Step Two: Gather Your Evidence
If you would like to submit evidence in support of your defenses, now is the time to gather and organize it. For example:
- If you were served at the wrong address, you should get proof of your address at the time of service. The best kind of proof is a copy of your lease or a letter from a government agency, such as the Social Security Administration, HRA, or Medicaid.
- If you are an identity theft victim, you should get a police report.
- If you have paid the debt, you should gather proof of payment.

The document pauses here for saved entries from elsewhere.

(* ===== verification/ReplayRuns.v ===== *)
(** * Runs of the persistent replay cache, with crashes

    [ReplayCache.v] has the pieces of code that the mutex makes atomic.  Here
    a run is a sequence of them: calls of [Accept] and [Check], rounds of the
    group-commit goroutine, woken waiters, the phases of [Close], process and
    machine crashes, and restarts that load the file.  A machine crash keeps
    what was synced and any prefix of the records written since. *)
From S2P Require Import Prelude GoNet Encoding Auth Heap ReplayCache.

Open Scope Z_scope.

(** ** Loading what was written *)

Definition records (d : Disk) : list record := durable d ++ volatile d.

(** The bytes of the file. *)
Definition content (d : Disk) : list byte := concat (encodeRecord <$> records d).

(** The expiry of an [Accept] at time [t], in the seconds of its record. *)
Definition secs (t : Z) : Z := (t + 2 * MaxClockSkew) / second.

Definition recordOk (r : record) : Prop := 0 <= r.1 < 2 ^ 63.

Lemma Itoa_notin n c : 0 <= n < 2 ^ 63 -> (byteZ c < 48 \/ 57 < byteZ c) -> c ∉ Itoa n.
Proof. intros Hn Hc Hin. pose proof (Itoa_chars n c Hn Hin). lia. Qed.

Lemma recordText_newline r : recordOk r -> newline ∉ recordText r.
Proof.
  intros Hr. unfold recordText. rewrite !not_elem_of_app. split_and!.
  - apply Itoa_notin; [done|]. left. done.
  - by intros ?%list_elem_of_singleton.
  - intros [v Hv]%b64encode_chars. done.
Qed.

Lemma recordText_dropCR r : dropCR (recordText r) = recordText r.
Proof.
  unfold recordText. destruct (last (b64encode r.2)) as [c|] eqn:El.
  - apply (dropCR_id _ c).
    + rewrite !last_app, El. done.
    + apply last_Some_elem_of, b64encode_chars in El as [v Hv]. by intros ->.
  - apply last_None in El. rewrite El. apply (dropCR_id _ tab); [|done]. by rewrite last_app.
Qed.

(** A line that was written is read back or refused, never misread. *)
Lemma parse_recordText r x : recordOk r -> parseRecord (recordText r) = Ok x -> x = r.
Proof.
  intros Hr. unfold parseRecord. destruct (_ <=? _); [done|]. rewrite recordText_dropCR.
  unfold recordText at 1. change ([tab] ++ b64encode r.2) with (tab :: b64encode r.2).
  rewrite Cut_fresh by (apply Itoa_notin; [done|by left]). rewrite Atoi_Itoa, b64decode_encode by done.
  destruct r as [e [|b n]]; cbn [fst snd]; [done|]. intros E. congruence.
Qed.

Lemma scan_records rs :
  Forall recordOk rs -> scanLines (concat (encodeRecord <$> rs)) [] = recordText <$> rs.
Proof.
  induction 1 as [|r rs Hr Hrs IH]; [done|]. cbn [fmap list_fmap concat]. unfold encodeRecord at 1.
  rewrite <- app_assoc. cbn [app]. rewrite scanLines_line by (by apply recordText_newline). by rewrite IH.
Qed.

Lemma loadLines_records now c rs c' :
  Forall recordOk rs -> loadLines now c (recordText <$> rs) = Ok c' -> c' = foldl (loadRecord now) c rs.
Proof.
  intros Hrs. revert c. induction Hrs as [|r rs Hr Hrs IH]; intros c E; cbn in E; [by simplify_eq|].
  destruct (parseRecord (recordText r)) as [x|] eqn:Ep; [|done]. apply parse_recordText in Ep as ->; [|done].
  by apply IH.
Qed.

(** What a load does to the entries. *)
Lemma loadRecords_spec now rs c :
  cacheInv c ->
  let c' := foldl (loadRecord now) c rs in
  cacheInv c' /\
  (forall n e, expires c' !! n = Some e -> expires c !! n = Some e \/ exists s, (s, n) ∈ rs /\ e = s * second /\ now < e).
Proof.
  revert c. induction rs as [|[s n] rs IH]; intros c Hc; cbn [foldl]; [split; [done|by left]|].
  unfold loadRecord at 2 4. cbn [fst snd]. destruct (Z.ltb_spec now (s * second)) as [Hlt|Hge].
  - destruct (IH (setEntries c (<[n:=s * second]> (expires c)) (heapPush expiry (expiryQueue c) (mkExpiry n (s * second)))))
      as (H1 & H2); [by apply entriesOk_insert|]. split; [done|].
    intros x e He. destruct (H2 x e He) as [Hx|(s' & Hin & ?)]; [|right; exists s'; split; [by right|done]].
    cbn [expires setEntries] in Hx. apply lookup_insert_Some in Hx as [[<- <-]|[_ Hx]]; [|by left].
    right. exists s. split; [by left|done].
  - destruct (IH c Hc) as (H1 & H2). split; [done|].
    intros x e He. destruct (H2 x e He) as [?|(s' & Hin & ?)]; [by left|]. right. exists s'. split; [by right|done].
Qed.

(** The last record of a nonce decides. *)
Lemma loadRecords_last now rs1 s n rs2 c :
  now < s * second -> (forall e, (e, n) ∉ rs2) -> expires (foldl (loadRecord now) c (rs1 ++ (s, n) :: rs2)) !! n = Some (s * second).
Proof.
  intros Hs Hn. rewrite foldl_app. cbn [foldl]. generalize (foldl (loadRecord now) c rs1). clear c. intros c.
  unfold loadRecord at 2. cbn [fst snd]. rewrite (proj2 (Z.ltb_lt _ _) Hs). set (c1 := setEntries _ _ _).
  assert (expires c1 !! n = Some (s * second)) as H1 by apply lookup_insert_eq. clearbody c1. revert c1 H1.
  induction rs2 as [|[e x] rs2 IH]; intros c1 H1; cbn [foldl]; [done|]. apply IH.
  - intros e' He'. apply (Hn e'). by right.
  - unfold loadRecord. cbn [fst snd]. destruct (_ <? _); [|done]. cbn [expires setEntries]. rewrite lookup_insert_ne; [done|].
    intros ->. apply (Hn e). by left.
Qed.

(** ** The system *)

Inductive status := Waiting | Accepted | Refused | Lost.

(** A call of [Accept]: its nonce, clock, transaction, fate, and the broadcasts
    it had seen when it went to sleep in [cond.Wait]. *)
Record call := mkCall {
  k_nonce : gostring;
  k_now : Z;
  k_tx : Z;
  k_status : status;
  k_seen : Z;
}.

Definition setStatus (s : status) (k : call) : call := mkCall (k_nonce k) (k_now k) (k_tx k) s (k_seen k).
Definition sleep (k : call) (seen : Z) : call := mkCall (k_nonce k) (k_now k) (k_tx k) (k_status k) seen.

(** The process (if it runs), whether its commit loop has stopped, the file,
    and the calls so far, in the order in which they took the mutex. *)
Record Sys := mkSys {
  cache : option Cache;
  stopped : bool;
  disk : Disk;
  calls : list call;
}.

Inductive event :=
  | EAccept (n : gostring) (io : AcceptIO)
  | ECheck (n : gostring)
  | ETick (failed : bool)             (* a round of the commit loop *)
  | EWake (i : nat)                   (* a waiting call is scheduled, if a broadcast woke it *)
  | ECloseBegin
  | EStop (failed : bool)             (* the last round of the commit loop *)
  | ECloseEnd (failed : bool)
  | EKill                             (* the process dies *)
  | ECrash (kept : nat)               (* the machine dies *)
  | EOpen.                            (* OpenReplayCache *)

(** The wait of a call is over. *)
Definition woken (c : Cache) (k : call) : bool := k_seen k <? broadcasts c.

(** What a waiting call returns when the cache [c] does not change any more. *)
Definition settle (c : option Cache) (k : call) : call :=
  match k_status k with
  | Waiting =>
      match c ≫= (fun c => if woken c k then acceptWake c (k_tx k) else None) with
      | Some (true, _) => setStatus Accepted k
      | Some (false, _) => setStatus Refused k
      | None => setStatus Lost k
      end
  | _ => k
  end.

(** A waiting call is scheduled: it sleeps on, or finds its transaction synced
    or the error recorded and returns, or waits again. *)
Definition wake (c : Cache) (k : call) : call :=
  match k_status k with
  | Waiting =>
      if woken c k then
        match acceptWake c (k_tx k) with
        | Some (ok, _) => setStatus (if ok then Accepted else Refused) k
        | None => sleep k (broadcasts c)
        end
      else k
  | _ => k
  end.

Section Runs.
  Context `{RangeOrder}.

Definition step (s : Sys) (te : Z * event) : Sys :=
  let '(now, ev) := te in
  let d := disk s in
  match ev, cache s with
  | EAccept n io, Some c =>
      let '(r, c', d') := Accept c d n now io in
      let k := match r with
               | Waits tx => mkCall n now tx Waiting (broadcasts c')
               | Returned ok _ => mkCall n now 0 (if ok then Accepted else Refused) (broadcasts c')
               end in
      mkSys (Some c') (stopped s) d' (calls s ++ [k])
  | ECheck n, Some c => mkSys (Some (snd (Check c n now))) (stopped s) d (calls s)
  | ETick failed, Some c =>
      if stopped s then s
      else let '(c', d') := groupCommit c d failed in mkSys (Some c') false d' (calls s)
  | EWake i, Some c => mkSys (Some c) (stopped s) d (alter (wake c) i (calls s))
  | ECloseBegin, Some c => mkSys (Some (closeBegin c)) (stopped s) d (calls s)
  | EStop failed, Some c =>
      if closed c && negb (stopped s) then
        let '(c', d') := groupCommit c d failed in mkSys (Some c') true d' (calls s)
      else s
  | ECloseEnd failed, Some c =>
      if stopped s then let '(c', d') := closeEnd c d failed in mkSys (Some c') true d' (calls s) else s
  | EKill, _ => mkSys None false d (settle None <$> calls s)
  | ECrash kept, _ =>
      mkSys None false (mkDisk (durable d ++ take kept (volatile d)) []) (settle None <$> calls s)
  | EOpen, oc =>
      (* the lock is free when no process holds it or its cache was closed *)
      if match oc with None => true | Some c => stopped s && negb (file c) end then
        match OpenReplayCache (content d) now with
        | Ok c' => mkSys (Some c') false d (settle oc <$> calls s)
        | Fail _ => mkSys None false d (settle oc <$> calls s)
        end
      else s
  | _, None => s
  end.

Definition run (s : Sys) (evs : list (Z * event)) : Sys := foldl step s evs.

(** ** The invariant *)

Definition held (k : call) : Prop := k_status k = Waiting \/ k_status k = Accepted.

(** In what follows [T] is the latest clock reading so far; a call may come with
    an earlier one. *)

(** A record that is alive is the last one of its nonce. *)
Definition diskOk (T : Z) (d : Disk) : Prop :=
  Forall recordOk (records d) /\
  forall l1 n e l2, records d = l1 ++ (e, n) :: l2 -> T < e * second -> forall e', (e', n) ∉ l2.

(** What is alive on disk is remembered. *)
Definition memOk (T : Z) (m : gmap gostring Z) (d : Disk) : Prop :=
  forall n e, (e, n) ∈ records d -> T < e * second -> exists e', m !! n = Some e' /\ e * second <= e'.

(** A record of nonce [n] that lives at least until second [s]. *)
Definition recorded (rs : list record) (n : gostring) (s : Z) : Prop := exists e, s <= e /\ (e, n) ∈ rs.

(** Entries of the map are within the range of a record. *)
Definition mapOk (m : gmap gostring Z) : Prop := forall n e, m !! n = Some e -> 0 <= e / second < 2 ^ 63.

Definition cacheOk (T : Z) (count : Z) (c : Cache) (d : Disk) : Prop :=
  cacheInv c /\ mapOk (expires c) /\ persistent c = true /\ 0 <= syncedTx c <= currentTx c /\ currentTx c <= count /\
  (persistErr c = None -> memOk T (expires c) d).

(** Calls that may return true have their record; those whose transaction is
    synced, or that have returned, have it on the synced part. *)
Definition callOk (T : Z) (oc : option Cache) (d : Disk) (k : call) : Prop :=
  0 <= k_now k <= T /\
  (k_status k = Waiting -> exists c, oc = Some c /\ 0 < k_tx k <= currentTx c) /\
  (held k -> T < secs (k_now k) * second -> recorded (records d) (k_nonce k) (secs (k_now k))) /\
  (k_status k = Accepted \/ (k_status k = Waiting /\ exists c, oc = Some c /\ k_tx k <= syncedTx c) ->
   T < secs (k_now k) * second -> recorded (durable d) (k_nonce k) (secs (k_now k))).

(** When two calls for one nonce may both return true, the first has expired. *)
Definition spaced (T : Z) (ks : list call) : Prop :=
  forall i j a b, (i < j)%nat -> ks !! i = Some a -> ks !! j = Some b -> held a -> held b ->
    k_nonce a = k_nonce b -> secs (k_now a) * second <= T.

Record sysInv (T count : Z) (s : Sys) : Prop := mkInv {
  inv_disk : diskOk T (disk s);
  inv_cache : forall c, cache s = Some c -> cacheOk T count c (disk s);
  inv_calls : Forall (callOk T (cache s) (disk s)) (calls s);
  inv_spaced : spaced T (calls s);
}.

- If the debt was discharged in bankruptcy, you should gather your bankruptcy records, especially the list of debts to be discharged and your proof of discharge.
- If you have exempt income, bring proof of the source of your income, such as an award letter from Social Security or HRA.
Do not worry if you do not have evidence to submit. In credit card cases, it is very common for the defendant not to have any evidence at all. Remember that the plaintiff has the burden of proof. That means it is the plaintiff’s job to come forward with proof that you owe the debt, or the case must be dismissed.
Step Three: Make a Decision About Settlement
At your first court date, the plaintiff and the judge will ask you if you want to settle the case by making a payment agreement. You should prepare for this moment in advance by deciding whether you want to and can afford to settle the case. If you do wish to settle, you should decide on an amount that is affordable to you. Write your decision down, and bring it with you to the court date. You can look here for some helpful guidelines to consider as you decide whether or not to make a settlement agreement.
Step Four: Practice Your Part
Court can be confusing, and you will not have much time to tell your side of the story. Therefore, it is important to pick out a few key points and stick to them. Below are some possible points that you might want to make in court, depending on your situation. If you need help deciding what points to focus on, call the NYC Financial Justice Hotline at 212-925-4929 (or click here to request assistance).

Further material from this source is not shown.